> [The task]
Take the lines below beginning at the line that has "assert (zlen (contents b0)" and stopping after the line that has "- assert (Hcp", and print them exactly as they are, with no other lines.
+ + +
(* ===== verification/ChannelData.v ===== *)
(** * Data received on a channel

    [common_recv_msg_channel_data] takes the data out of the payload, gives it to the
    program behind what is already waiting and keeps the rest: nothing is lost, reordered or
    repeated unless the descriptor fails, and the windows stay consistent. *)

From S2P Require Import Prelude Bytes Buffer CircBuffer Packet Channel ChannelLaws ChannelFlow.

Section data.
Context {P W : Type} {SP : Session P} {LS : SessionLaws P} {SW : Sys W} {LW : SysLaws W} {CT : @ChanTypes P W}.
Context (rw : Z) (Hrw : 0 < rw <= MAX_RECV_WINDOW).

Abbreviation chses := (@Channel.chses P W).
Abbreviation chan_ok := (chan_ok rw).

Lemma chan_at i c (s : chses) : channels s !! i = Some (Some c) -> chan i s = Ok c.
Proof. unfold chan. by intros ->. Qed.

(** Reading the payload leaves everything else as it is. *)
Definition read_from (s s' : chses) : Prop :=
  exists pl, wf pl /\ s' = with_ses (ses_set_payload pl (ses s)) s.

Lemma pr_eq {A} (f : buffer -> outcome (A * buffer)) (s : chses) pl : ses_payload (ses s) = Some pl ->
  pr f s = let* (a, b) := f pl in Ok (a, with_ses (ses_set_payload b (ses s)) s).
Proof. unfold pr. by intros ->. Qed.

Lemma pr_safe {A} (Q : A -> Prop) (f : buffer -> outcome (A * buffer)) (s : chses) pl :
  ses_payload (ses s) = Some pl -> wf pl -> safe (fun '(a, b) => Q a /\ wf b) (f pl) ->
  safe (fun '(a, s') => Q a /\ read_from s s') (pr f s).
Proof.
  intros Hp Hw Hf. unfold pr. rewrite Hp. eapply safe_bind; [exact Hf|]. intros [a b] _ [Ha Hb]. cbn. split; [done|].
  by exists b.
Qed.

Lemma consume_writebuf n b c : writebuf (consume rw n b c) = b.
Proof. unfold consume. by destruct (_ <=? _). Qed.

(** What is not written fits behind what is left in the buffer. *)
Lemma write_step_room fd data c p w consumed c' p' w' :
  writable rw (zlen data) c -> write_step rw fd data c p w true consumed c' p' w' ->
  0 <= consumed <= zlen data /\ cwf (writebuf c') /\ cb_size (writebuf c') = rw /\ cb_used (writebuf c') + (zlen data - consumed) <= rw.
Proof.
  intros [Hb Hs Hw Hd Hsum _] Hst. remember true as ret. destruct Hst as [n b c' p' w' Hn Hb' Hs' Hcon -> _ _|]; [|done]. rewrite consume_writebuf.
  pose proof (contents_zlen _ Hb) as Hl. pose proof (contents_zlen _ Hb') as Hl'. rewrite zlen_app in Hn. pose proof (zlen_nonneg (contents (writebuf c))).
  assert (zlen (contents b) = Z.max 0 (zlen (contents (writebuf c)) - n)) by (rewrite Hcon; unfold zlen in *; rewrite length_drop; lia).
  pose proof (zlen_nonneg data). split_and!; [lia|lia|done|congruence|lia].
Qed.

(** The channel with [n] bytes of its window used. *)
Definition charged (n : Z) (c : Channel) : Channel := with_recvwindow (recvwindow c - n) c.

(** The result of receiving [data] on a channel; [pl0] is the payload behind the length. *)
Inductive recv_step (i : nat) (data : bytes) (c : Channel) (s : chses) : chses -> Prop :=
| recv_kept pl0 consumed c1 p' w' b pl :
    write_step rw (writefd c) data (charged (zlen data) c) (ses_set_payload pl0 (ses s)) (world s) true consumed c1 p' w' ->
    cwf b -> cb_size b = rw -> contents b = contents (writebuf c1) ++ drop (Z.to_nat consumed) data -> wf pl0 -> wf pl ->
    recv_step i data c s (put_chan i (with_writebuf b c1) (with_ses (ses_set_payload pl p') (with_world w' s)))
| recv_dropped pl0 c1 p' w' pl :
    write_step rw (writefd c) data (charged (zlen data) c) (ses_set_payload pl0 (ses s)) (world s) false 0 c1 p' w' ->
    wf pl0 -> wf pl -> recv_step i data c s (put_chan i c1 (with_ses (ses_set_payload pl p') (with_world w' s))).

Lemma idle_payload p pl : idle p -> wf pl -> idle (ses_set_payload pl p).
Proof. intros [Ho Hb] Hw. split; [by apply sl_ok_pl|]. by rewrite sl_wp_pl. Qed.

Lemma sl_pl_set p pl pl' : forall q : P, q = ses_set_payload pl' (ses_set_payload pl p) -> ses_payload q = Some pl' /\ ses_writepayload q = ses_writepayload p /\ sent q = sent p.
Proof. intros q ->. by rewrite sl_pl_pl, !sl_wp_pl, !sl_sent_pl. Qed.

(** Receiving data: the guards in the order of the code, then one [recv_step]. *)
Lemma common_recv_ok i c (s : chses) pl :
  channels s !! i = Some (Some c) -> chan_ok i c -> idle (ses s) -> ses_payload (ses s) = Some pl -> wf pl ->
  recv_eof c = false -> 0 <= writefd c ->
  match buf_getint pl with
  | Ok (n, pl1) =>
      n <= recvwindow c -> match buf_read pl1 n with
      | Ok data => safe (recv_step i data c s) (common_recv_msg_channel_data rw false i s)
      | m => common_recv_msg_channel_data rw false i s = match m with Exit e => Exit e | _ => Undef end
      end
  | Exit e => common_recv_msg_channel_data rw false i s = Exit e
  | Undef => False
  end.
Proof.
  intros Hlk Hc Hi Hpl Hw He Hfd. unfold common_recv_msg_channel_data. rewrite (chan_at _ _ _ Hlk). cbn [obind].
  rewrite He. cbn [exit_if obind chan_cbuf]. rewrite (proj2 (Z.ltb_ge _ _) Hfd). rewrite (pr_eq buf_getint s pl Hpl).
  pose proof (safe_getint pl Hw) as Hint. destruct (buf_getint pl) as [[n pl1]|e|]; [|done|destruct Hint]. destruct Hint as [Hn Hw1].
  intros Hwin. cbn [obind]. pose proof Hc as [_ Hb Hs Hrw0 Hd0 Hsum _ _ _ _ _ _ _]. pose proof (cwf_used _ Hb). unfold is_u32 in Hn.
  unfold MAX_RECV_WINDOW in Hrw. assert (cbuf_getavail (writebuf c) = rw - cb_used (writebuf c)) as Ha by (unfold cbuf_getavail; rewrite Hs, u32_small by lia; done).
  rewrite (proj2 (Z.ltb_ge (cbuf_getavail _) n)) by lia. rewrite (proj2 (Z.leb_le n (recvwindow c))) by done. cbn [exit_if oassert obind].
  rewrite u32_small by lia. fold (charged n c). set (c0 := charged n c).
  assert (recvwindow c0 <=? rw = true) as -> by (apply Z.leb_le; subst c0; destruct c; cbn in *; lia). cbn [oassert obind].
  set (s1 := with_ses (ses_set_payload pl1 (ses s)) s). assert (ses_payload (ses s1) = Some pl1) as Hpl1 by apply sl_pl_pl.
  rewrite (pr_eq _ s1 pl1 Hpl1). pose proof (safe_read pl1 n Hw1 ltac:(lia)) as Hread.
  destruct (buf_read pl1 n) as [data|e|]; [|done|destruct Hread]. destruct Hread as [Hdata Hlen]. cbn [obind].
  subst s1. cbn [ses world with_ses]. rewrite sl_set_pl. set (p1 := ses_set_payload pl1 (ses s)).
  assert (Hi1 : idle p1) by by apply idle_payload.
  assert (writable rw (zlen data) c0) as Hwr by (pose proof (co_extrabuf _ _ _ Hc); subst c0; destruct c; cbn in *; split; cbn; (done || lia)).
  eapply safe_bind; [apply (writechannel_ok rw Hrw _ (Some data) _ _ _ Hwr Hi1)|]. intros [[[[ret consumed] c1] p'] w'] _ Hst. change (default [] (Some data)) with data in Hst.
  assert (Hp' : ses_payload p' = Some pl1).
  { transitivity (ses_payload p1); [|apply sl_pl_pl]. by destruct Hst as [? ? ? ? ? ? ? ? ? ? ? (? & ? & ?)|? ? ? ? ? ? ? (? & ? & ?)]. }
  rewrite (pr_eq _ _ pl1) by done.
  assert (Hcons : 0 <= consumed <= zlen data).
  { destruct ret; [by apply (write_step_room _ _ _ _ _ _ _ _ _ Hwr Hst)|]. pose proof (zlen_nonneg data). remember false as ret. destruct Hst; [done|lia]. }
  pose proof (safe_incrpos pl1 consumed Hw1 ltac:(lia)) as Hinc. rewrite !obind_assoc. eapply safe_bind; [exact Hinc|]. intros pl2 _ Hw2. cbn [obind].
  cbn [ses with_ses with_world]. 
  destruct ret; cycle 1.
  - assert (consumed = 0) as -> by (by remember false as ret; destruct Hst). subst c0 n. cbn. eapply (recv_dropped i data c s pl1 c1 p' w' pl2); [exact Hst|done|done].
  - destruct (write_step_room _ _ _ _ _ _ _ _ _ Hwr Hst) as (_ & Hb1 & Hs1 & Hroom). cbn [chan_cbuf].
    set (rest := drop (Z.to_nat consumed) data). assert (zlen rest = zlen data - consumed) as Hrest by (by apply zlen_drop).
    destruct (cbuf_put_all_ok (length rest) (writebuf c1) rest Hb1) as (b & -> & Hb2 & Hcon & Hs2); [lia|done|]. cbn [obind].
    rewrite (pr_eq _ _ pl2) by apply sl_pl_pl. rewrite !obind_assoc. eapply safe_bind; [apply safe_incrpos; [done|lia]|]. intros pl3 _ Hw3.
    cbn. subst c0 n. rewrite sl_set_pl. eapply (recv_kept i data c s pl1 consumed c1 p' w' b pl3); try done. congruence.
Qed.

Lemma put_chan_lookup i c (s : chses) : (i < length (channels s))%nat -> channels (put_chan i c s) !! i = Some (Some c).
Proof. intros. cbn. by apply list_lookup_insert_eq. Qed.

(** The windows after [n] bytes have gone to the program. *)
Lemma consume_sum n b c : recvwindow (consume rw n b c) + recvdonelen (consume rw n b c) = recvwindow c + recvdonelen c + n.
Proof. unfold consume. destruct (_ <=? _); destruct c; cbn; lia. Qed.

(** The step keeps the invariant of the channel and the session. *)
Lemma recv_step_ok i data c (s s' : chses) :
  chan_ok i c -> idle (ses s) -> zlen data <= recvwindow c -> recv_step i data c s s' ->
  exists c' p' w' l, s' = put_chan i c' (with_ses p' (with_world w' s)) /\ chan_ok i c' /\ idle p' /\
    sent p' = sent (ses s) ++ l /\ (exists pl, ses_payload p' = Some pl /\ wf pl) /\ conn_pending c' = conn_pending c /\ same_kind c c'.
Proof.
  intros Hc Hi Hd Hst. pose proof Hc as [_ Hb Hs Hw0 Hd0 Hsum _ _ Hx _ _ _ _]. pose proof (zlen_nonneg data).
  assert (Hc0 : chan_ok i (charged (zlen data) c)) by (destruct Hc; destruct c; cbn in *; split; cbn; (done || lia)).
  destruct Hst as [pl0 consumed c1 p' w' b pl Hst Hb' Hs' Hcon Hpl0 Hpl|pl0 c1 p' w' pl Hst Hpl0 Hpl].
  - assert (Hwr : writable rw (zlen data) (charged (zlen data) c)) by (destruct c; cbn in *; split; cbn; (done || lia)).
    destruct (write_step_room _ _ _ _ _ _ _ _ _ Hwr Hst) as (Hcons & Hb1 & Hs1 & Hroom).
    pose proof (contents_zlen _ Hb') as Hl'. pose proof (contents_zlen _ Hb1) as Hl1. rewrite Hcon, zlen_app, zlen_drop in Hl' by lia.
    remember true as ret. destruct Hst as [n b0 c1 p' w' Hn Hb0 Hs0 Hcon0 -> _ Htalk|]; [|done]. rewrite consume_writebuf in *. rewrite zlen_app in Hn. change (writebuf (charged _ c)) with (writebuf c) in *.
    pose proof (contents_zlen _ Hb) as Hlc. 
    assert (zlen (contents b0) = Z.max 0 (zlen (contents (writebuf c)) - n)) as Hlb by (rewrite Hcon0; unfold zlen in *; rewrite length_drop; lia).
    destruct Htalk as (Hi' & Hp' & Hsent'). rewrite sl_sent_pl in Hsent'.
    eexists _, _, _, _. split; [done|]. split; [|split; [by apply idle_payload|split; [by rewrite sl_sent_pl|split]]].
    + assert (Hk : chan_ok i (consume rw n b (charged (zlen data) c))).
      { apply consume_ok; [done|done|done|lia|]. change (recvwindow (charged (zlen data) c)) with (recvwindow c - zlen data). change (recvdonelen (charged (zlen data) c)) with (recvdonelen c). lia. }
      replace (with_writebuf b (consume rw n b0 (charged (zlen data) c))) with (consume rw n b (charged (zlen data) c)); [done|]. unfold consume. by destruct (_ <=? _).
    + exists pl. by rewrite sl_pl_pl.
    + split; [unfold consume; by destruct (_ <=? _)|]. etrans; [|by apply (same_kind_pending (consume rw n b0 (charged (zlen data) c))); [..|left]].
      etrans; [|apply consume_kind]. by split.
  - assert (Hcp : conn_pending c1 = conn_pending c /\ same_kind c c1).
    { remember false as ret. destruct Hst as [|c2 c1 p' w' Hcl _ -> _]; [done|]. split; [destruct Hcl as [-> _ _ _]; unfold consume; by destruct (_ <=? _)|].
      etrans; [|apply consume_kind]. etrans; [|by apply closes_kind]. by split. }
    assert (Hk : chan_ok i c1).
    { remember false as ret. destruct Hst as [|c2 c1 p' w' Hcl _ -> _]; [done|]. assert (Hc2 : chan_ok i c2) by by eapply closes_ok.
      destruct Hcl as [Hsame _ _ _]. assert (writebuf c2 = writebuf (charged (zlen data) c)) as <- by by rewrite Hsame. apply consume_ok; try apply Hc2; [done|]. destruct Hc2. lia. }
    assert (talked (ses_set_payload pl0 (ses s)) (adjust_msg rw (charged (zlen data) c) (recvdonelen c)) p') as (Hi' & Hp' & Hsent') by (remember false as ret; by destruct Hst).
    rewrite sl_sent_pl in Hsent'. eexists _, _, _, _. split; [done|]. split; [done|]. split; [by apply idle_payload|]. split; [by rewrite sl_sent_pl|].
    split; [|done]. exists pl. by rewrite sl_pl_pl.
Qed.

(** The outcome of receiving [data] on channel [i] in state [s]: either what the program has
    been given and what is buffered are together as before followed by [data], and [n] bytes
    more have been taken, or the descriptor failed and is closed. *)
Definition delivered (i : nat) (c : Channel) (data : bytes) (s s' : chses) : Prop :=
  exists c', channels s' !! i = Some (Some c') /\ chan_ok i c' /\
     ((exists n, 0 <= n /\ writefd c' = writefd c /\
         fd_out (writefd c) (world s') ++ contents (writebuf c') = fd_out (writefd c) (world s) ++ contents (writebuf c) ++ data /\
         zlen (contents (writebuf c')) = zlen (contents (writebuf c)) + zlen data - n /\
         recvwindow c' + recvdonelen c' = recvwindow c - zlen data + recvdonelen c + n /\
         sent (ses s') = sent (ses s) ++ adjust_msg rw c (recvdonelen c + n)) \/
      (writefd c' = FD_CLOSED /\ contents (writebuf c') = contents (writebuf c) /\
         sent (ses s') = sent (ses s) ++ adjust_msg rw c (recvdonelen c))).

End data.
+ + +
> [Solution to the exercise]
    assert (zlen (contents b0) = Z.max 0 (zlen (contents (writebuf c)) - n)) as Hlb by (rewrite Hcon0; unfold zlen in *; rewrite length_drop; lia).
    destruct Htalk as (Hi' & Hp' & Hsent'). rewrite sl_sent_pl in Hsent'.
    eexists _, _, _, _. split; [done|]. split; [|split; [by apply idle_payload|split; [by rewrite sl_sent_pl|split]]].
    + assert (Hk : chan_ok i (consume rw n b (charged (zlen data) c))).
      { apply consume_ok; [done|done|done|lia|]. change (recvwindow (charged (zlen data) c)) with (recvwindow c - zlen data). change (recvdonelen (charged (zlen data) c)) with (recvdonelen c). lia. }
      replace (with_writebuf b (consume rw n b0 (charged (zlen data) c))) with (consume rw n b (charged (zlen data) c)); [done|]. unfold consume. by destruct (_ <=? _).
    + exists pl. by rewrite sl_pl_pl.
    + split; [unfold consume; by destruct (_ <=? _)|]. etrans; [|by apply (same_kind_pending (consume rw n b0 (charged (zlen data) c))); [..|left]].
      etrans; [|apply consume_kind]. by split.
  - assert (Hcp : conn_pending c1 = conn_pending c /\ same_kind c c1).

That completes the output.